(Dataset entries)
- - -

(* ===== verification/ClientAsync.v ===== *)
(** * Client/TcpConnAsync.{h,cpp} and what RpcClientImpl keeps of its connections

    The read and write chains of an asynchronous client connection and what the wrapper
    makes of a message. The state of a read handler is the connection and the calls made
    of the user's handler ([upcall]s, in order); the handler itself is the user's code.
    RpcClientImpl may drop a connection that still has operations outstanding, which
    hold it by [shared_from_this]: connections live in [ai_conns] under a number, and
    [conn_async_] is the number the pointer refers to. [sent_log] is history. *)

From Stdlib Require Import ZArith Lia Init.Byte.
From stdpp Require Import base list strings gmap.
From S2P Require Import Prelude Endian Message Buffer RpcMessage NetConn ClientConf.

Record TcpConnAsync := mkTcpConnAsync {
  base_ : NetConn;
  recv_bound_ : IOBound;
  send_status_ : SendStatus;
  send_bound_ : IOBound;
  sent_log : list Message
}.

Definition upd_base (f : NetConn -> NetConn) (c : TcpConnAsync) : TcpConnAsync :=
  mkTcpConnAsync (f (base_ c)) (recv_bound_ c) (send_status_ c) (send_bound_ c) (sent_log c).
Definition upd_recv (f : IOBound -> IOBound) (c : TcpConnAsync) : TcpConnAsync :=
  mkTcpConnAsync (base_ c) (f (recv_bound_ c)) (send_status_ c) (send_bound_ c) (sent_log c).
Definition set_send_status (s : SendStatus) (c : TcpConnAsync) : TcpConnAsync :=
  mkTcpConnAsync (base_ c) (recv_bound_ c) s (send_bound_ c) (sent_log c).
Definition upd_send (f : IOBound -> IOBound) (c : TcpConnAsync) : TcpConnAsync :=
  mkTcpConnAsync (base_ c) (recv_bound_ c) (send_status_ c) (f (send_bound_ c)) (sent_log c).
Definition log_sent (m : Message) (c : TcpConnAsync) : TcpConnAsync :=
  mkTcpConnAsync (base_ c) (recv_bound_ c) (send_status_ c) (send_bound_ c) (sent_log c ++ [m]).

Definition on_base {A} (m : M NetConn A) : M TcpConnAsync A :=
  zoom base_ (fun b => upd_base (fun _ => b)) m.

Definition conn_stat (c : TcpConnAsync) : ConnStat := conn_stat_ (base_ c).
Definition recv_data (c : TcpConnAsync) : bytes := data_ (buffer_ (recv_bound_ c)).
Definition send_data (c : TcpConnAsync) : bytes := data_ (buffer_ (send_bound_ c)).

(** [TcpConnAsync(socket, io_service, client_setting, handler)] *)
Definition TcpConnAsync_new (sock : Socket) : TcpConnAsync :=
  let base := NetConn_new sock in
  let base := upd_socket (sock_call_add (CallNoDelay true)) base in
  let base := upd_socket (sock_call_add (CallNonBlocking true)) base in
  mkTcpConnAsync (set_conn_stat kWorking base) IOBound_new Send_kDone IOBound_new [].

(** A call of the user's handler: status, service id, opcode and response. *)
Record upcall := mkUpcall {
  uc_status : RpcClientStatus;
  uc_service_id : Z;
  uc_opcode : Z;
  uc_rsp : bytes
}.

Section ClientAsync.
Context `{Host} `{AssertMode}.
Variable setting : RpcClientSetting.

Definition shutdown_and_close_socket : M TcpConnAsync unit :=
  on_base (sock_shutdown_and_close Shut_kBoth).

Definition ec_closes_socket (ec : error_code) : bool :=
  match ec with
  | ec_connection_reset | ec_timed_out | ec_bad_descriptor => true
  | ec_eof => true
  | ec_operation_aborted => false
  | _ => true
  end.

Definition handle_socket_ec (ec : error_code) : M TcpConnAsync bool :=
  let close_socket := ec_closes_socket ec in
  _ ← when close_socket (on_base (sock_shutdown_and_close Shut_kBoth));
  mret close_socket.

(** ** Sending *)

(** [send_bound_.buffer_.consume(send_bound_.io_block_, sz)] *)
Definition send_consume (sz : Z) : M TcpConnAsync bool := fun c =>
  match consume_raw (Some (io_block_ (send_bound_ c))) sz (buffer_ (send_bound_ c)) with
  | Done (r, st, b) =>
      Done (r, upd_send (fun io => set_buffer b (set_io_block (default [] st) io)) c)
  | _ => Undefined
  end.

(** The tests before [bound_mutex_] is taken; a value is what [do_write] returns at once. *)
Definition do_write_guard : M TcpConnAsync (option bool) :=
  status ← gets send_status_;
  if negb (bool_decide (status = Send_kDone)) then mret (Some true) else
  stat ← gets conn_stat;
  if negb (bool_decide (stat = kWorking)) then mret (Some false) else
  mret None.

(** The critical section. *)
Definition do_write_locked : M TcpConnAsync bool :=
  n ← gets (fun c => get_length (buffer_ (send_bound_ c)));
  if n =? 0 then mret true else
  let to_write := Z.min n kFixedIoBufferSize in
  _ ← send_consume to_write;
  _ ← modify (set_send_status Send_kSend);
  _ ← modify (upd_base (async_write to_write));
  mret true.

Definition do_write : M TcpConnAsync bool :=
  r ← do_write_guard;
  match r with Some b => mret b | None => do_write_locked end.

Definition send_net_message (msg : Message) : M TcpConnAsync bool :=
  if negb (cl_send_max_msg_size_ setting =? 0) &&
     (cl_send_max_msg_size_ setting <? length_ (header_ msg))
  then mret false else
  _ ← modify (upd_send (fun io => set_buffer (append msg (buffer_ io)).2 io));
  _ ← modify (log_sent msg);
  do_write.

Definition write_handler (ec : error_code) (bytes_transferred : Z) : M TcpConnAsync unit :=
  if ec_failed ec then _ ← handle_socket_ec ec; mret tt else
  _ ← safe_assert (0 <? bytes_transferred);
  _ ← modify (set_send_status Send_kDone);
  _ ← do_write;
  mret tt.

(** ** Receiving *)

Definition recv_consume (sz : Z) : M TcpConnAsync bytes := fun c =>
  let '(_, str, b) := consume [] sz (buffer_ (recv_bound_ c)) in
  Done (str, upd_recv (set_buffer b) c).

Definition parse_header : M TcpConnAsync Z :=
  n ← gets (fun c => get_length (buffer_ (recv_bound_ c)));
  if n <? sizeof_Header then mret 1 else
  _ ← safe_assert (sizeof_Header <=? n);
  head_str ← recv_consume sizeof_Header;
  _ ← modify (upd_recv (set_ib_header (header_of_mem head_str)));
  _ ← modify (upd_recv (fun io => set_ib_header (from_net_endian (ib_header_ io)) io));
  h ← gets (fun c => ib_header_ (recv_bound_ c));
  if negb (magic h =? kHeaderMagic) || negb (version h =? kHeaderVersion) then mret (-1) else
  if negb (cl_recv_max_msg_size_ setting =? 0) && (cl_recv_max_msg_size_ setting <? length_ h)
  then mret (-1) else
  mret 0.

(** The second component is the out-parameter [msg]. *)
Definition parse_msg_body : M TcpConnAsync (Z * Message) :=
  n ← gets (fun c => get_length (buffer_ (recv_bound_ c)));
  h ← gets (fun c => ib_header_ (recv_bound_ c));
  if n <? length_ h then mret (1, Message_default) else
  _ ← safe_assert (length_ h <=? n);
  msg_str ← recv_consume (length_ h);
  mret (0, mkMessage h msg_str).

(** [async_recv_wrapper(net_message)]: what the user's handler is called with, if there is
    one. *)
Definition async_recv_wrapper (net_message : Message) : M (list upcall) unit := fun calls =>
  match RpcResponseMessageParse (payload_ net_message) RpcResponseMessage_default with
  | Done (ok, rpc_response_message) =>
      let h := rs_header_ rpc_response_message in
      let u :=
        if negb ok then mkUpcall Status_RECV_FORMAT_ERROR 65535 65535 []
        else if negb (rs_magic h =? kRpcHeaderMagic)
        then mkUpcall Status_RECV_FORMAT_ERROR 65535 65535 []
        else if negb (rs_status h =? response_code Resp_OK)
        then mkUpcall (uint8_t(rs_status h)) 65535 65535 []
        else mkUpcall Status_OK (rs_service_id h) (rs_opcode h) (rs_payload_ rpc_response_message) in
      Done (tt, if has_handler setting then calls ++ [u] else calls)
  | AssertFailed => AssertFailed
  | Undefined => Undefined
  | OutOfFuel => OutOfFuel
  end.

Abbreviation World := (TcpConnAsync * list upcall)%type.

Definition on_conn {A} (m : M TcpConnAsync A) : M World A :=
  zoom fst (fun c w => (c, snd w)) m.

(** [wrapper_handler_(msg)]; RpcClientImpl always binds it to [async_recv_wrapper]. *)
Definition wrapper_handler_ (msg : Message) : M World unit :=
  zoom snd (fun l w => (fst w, l)) (async_recv_wrapper msg).

Definition issue_read (n : Z) (h : read_tag) : M World unit :=
  on_conn (modify (upd_base (async_read n h))).

(** [do_read] and [do_read_msg] call each other while the buffer holds messages. *)
Fixpoint do_read (fuel : nat) : M World bool :=
  match fuel with
  | O => out_of_fuel
  | S fuel =>
      stat ← on_conn (gets conn_stat);
      if negb (bool_decide (stat = kWorking)) then mret false else
      bytes_read ← on_conn (gets (fun c => get_length (buffer_ (recv_bound_ c))));
      if bytes_read <? sizeof_Header then
        _ ← issue_read (sizeof_Header - bytes_read) on_read_handler;
        mret true
      else
        ret ← on_conn parse_header;
        if ret =? 0 then _ ← do_read_msg fuel; mret true
        else if 0 <? ret then _ ← do_read fuel; mret true
        else _ ← on_conn (on_base (sock_shutdown_and_close Shut_kBoth)); mret false
  end
with do_read_msg (fuel : nat) : M World unit :=
  match fuel with
  | O => out_of_fuel
  | S fuel =>
      stat ← on_conn (gets conn_stat);
      if negb (bool_decide (stat = kWorking)) then mret tt else
      n ← on_conn (gets (fun c => get_length (buffer_ (recv_bound_ c))));
      h ← on_conn (gets (fun c => ib_header_ (recv_bound_ c)));
      if n <? length_ h then
        let to_read := Z.min (uint32_t(length_ h - n)) kFixedIoBufferSize in
        issue_read to_read on_read_msg_handler
      else
        r ← on_conn parse_msg_body;
        if fst r =? 0 then
          _ ← wrapper_handler_ (snd r);
          _ ← do_read fuel;
          mret tt
        else if 0 <? fst r then do_read_msg fuel
        else on_conn (on_base (sock_shutdown_and_close Shut_kBoth))
  end.

(** Enough for the bytes that are buffered. *)
Definition read_fuel (w : World) : nat := (2 + length (recv_data (fst w)))%nat.

Definition do_read_ : M World bool := fun w => do_read (read_fuel w) w.
Definition do_read_msg_ : M World unit := fun w => do_read_msg (read_fuel w) w.

Definition recv_net_message : M World bool := do_read_.

(** [recv_bound_.buffer_.append_internal(std::string(io_block_, n))] *)
Definition append_received (n : Z) : M TcpConnAsync unit :=
  modify (upd_recv (fun io =>
    set_buffer (append_internal (ztake n (io_block_ io)) (buffer_ io)).2 io)).

Definition read_handler (ec : error_code) (bytes_transferred : Z) : M World unit :=
  if ec_failed ec then _ ← on_conn (handle_socket_ec ec); mret tt else
  _ ← safe_assert (0 <? bytes_transferred);
  _ ← on_conn (append_received bytes_transferred);
  n ← on_conn (gets (fun c => get_length (buffer_ (recv_bound_ c))));
  if n <? sizeof_Header then _ ← do_read_; mret tt else
  _ ← safe_assert (sizeof_Header <=? n);
  ret ← on_conn parse_header;
  if ret =? 0 then do_read_msg_
  else if 0 <? ret then _ ← do_read_; mret tt
  else on_conn (on_base (sock_shutdown_and_close Shut_kBoth)).

Definition read_msg_handler (ec : error_code) (bytes_transferred : Z) : M World unit :=
  if ec_failed ec then _ ← on_conn (handle_socket_ec ec); mret tt else
  _ ← safe_assert (0 <? bytes_transferred);
  _ ← on_conn (append_received bytes_transferred);
  r ← on_conn parse_msg_body;
  if fst r =? 0 then _ ← wrapper_handler_ (snd r); _ ← do_read_; mret tt
  else if 0 <? fst r then do_read_msg_
  else on_conn (on_base (sock_shutdown_and_close Shut_kBoth)).

(** ** The asynchronous half of RpcClientImpl *)

(** The members only asynchronous calls use; [upcalls] is what the user's handler was told. *)
Record AsyncHalf := mkAsyncHalf {
  ai_conns : gmap nat TcpConnAsync;
  conn_async_ : option nat;
  upcalls : list upcall
}.

Definition set_ai_conns (m : gmap nat TcpConnAsync) (i : AsyncHalf) : AsyncHalf :=
  mkAsyncHalf m (conn_async_ i) (upcalls i).
Definition set_conn_async (c : option nat) (i : AsyncHalf) : AsyncHalf :=
  mkAsyncHalf (ai_conns i) c (upcalls i).
Definition set_upcalls (l : list upcall) (i : AsyncHalf) : AsyncHalf :=
  mkAsyncHalf (ai_conns i) (conn_async_ i) l.

(** Run an operation on connection [k]. *)
Definition on_number {A} (k : nat) (m : M World A) : M AsyncHalf A := fun i =>
  match ai_conns i !! k with
  | None => Undefined
  | Some c =>
      match m (c, upcalls i) with
      | Done (a, (c', l)) => Done (a, set_upcalls l (set_ai_conns (<[k := c']> (ai_conns i)) i))
      | AssertFailed => AssertFailed
      | Undefined => Undefined
      | OutOfFuel => OutOfFuel
      end
  end.

(** A member access through [conn_async_]. *)
Definition on_async {A} (m : M World A) : M AsyncHalf A :=
  p ← gets conn_async_;
  match p with
  | None => undefined
  | Some k => on_number k m
  end.

Definition send_rpc_message_async (rpc_request_message : RpcRequestMessage) : M AsyncHalf bool :=
  on_async (on_conn (send_net_message (Message_of_data (RpcRequestMessage_net_str rpc_request_message)))).

(** [conn_async_.reset(new TcpConnAsync(..))] and [recv_net_message()]. *)
Definition connect_async : M AsyncHalf unit := fun i =>
  let k := fresh (dom (ai_conns i)) in
  (_ ← modify (fun i => set_conn_async (Some k)
       (set_ai_conns (<[k := TcpConnAsync_new Socket_new]> (ai_conns i)) i));
   _ ← on_async recv_net_message; mret tt) i.
End ClientAsync.

Definition AsyncHalf_new : AsyncHalf := mkAsyncHalf ∅ None [].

- - -

The output should be exactly the lines above from the line containing "uc_opcode : Z;" to the line containing "stat ← gets conn_stat;", inclusive, with no other lines.

  uc_opcode : Z;
  uc_rsp : bytes
}.

Section ClientAsync.
Context `{Host} `{AssertMode}.
Variable setting : RpcClientSetting.

Definition shutdown_and_close_socket : M TcpConnAsync unit :=
  on_base (sock_shutdown_and_close Shut_kBoth).

Definition ec_closes_socket (ec : error_code) : bool :=
  match ec with
  | ec_connection_reset | ec_timed_out | ec_bad_descriptor => true
  | ec_eof => true
  | ec_operation_aborted => false
  | _ => true
  end.

Definition handle_socket_ec (ec : error_code) : M TcpConnAsync bool :=
  let close_socket := ec_closes_socket ec in
  _ ← when close_socket (on_base (sock_shutdown_and_close Shut_kBoth));
  mret close_socket.

(** ** Sending *)

(** [send_bound_.buffer_.consume(send_bound_.io_block_, sz)] *)
Definition send_consume (sz : Z) : M TcpConnAsync bool := fun c =>
  match consume_raw (Some (io_block_ (send_bound_ c))) sz (buffer_ (send_bound_ c)) with
  | Done (r, st, b) =>
      Done (r, upd_send (fun io => set_buffer b (set_io_block (default [] st) io)) c)
  | _ => Undefined
  end.

(** The tests before [bound_mutex_] is taken; a value is what [do_write] returns at once. *)
Definition do_write_guard : M TcpConnAsync (option bool) :=
  status ← gets send_status_;
  if negb (bool_decide (status = Send_kDone)) then mret (Some true) else
  stat ← gets conn_stat;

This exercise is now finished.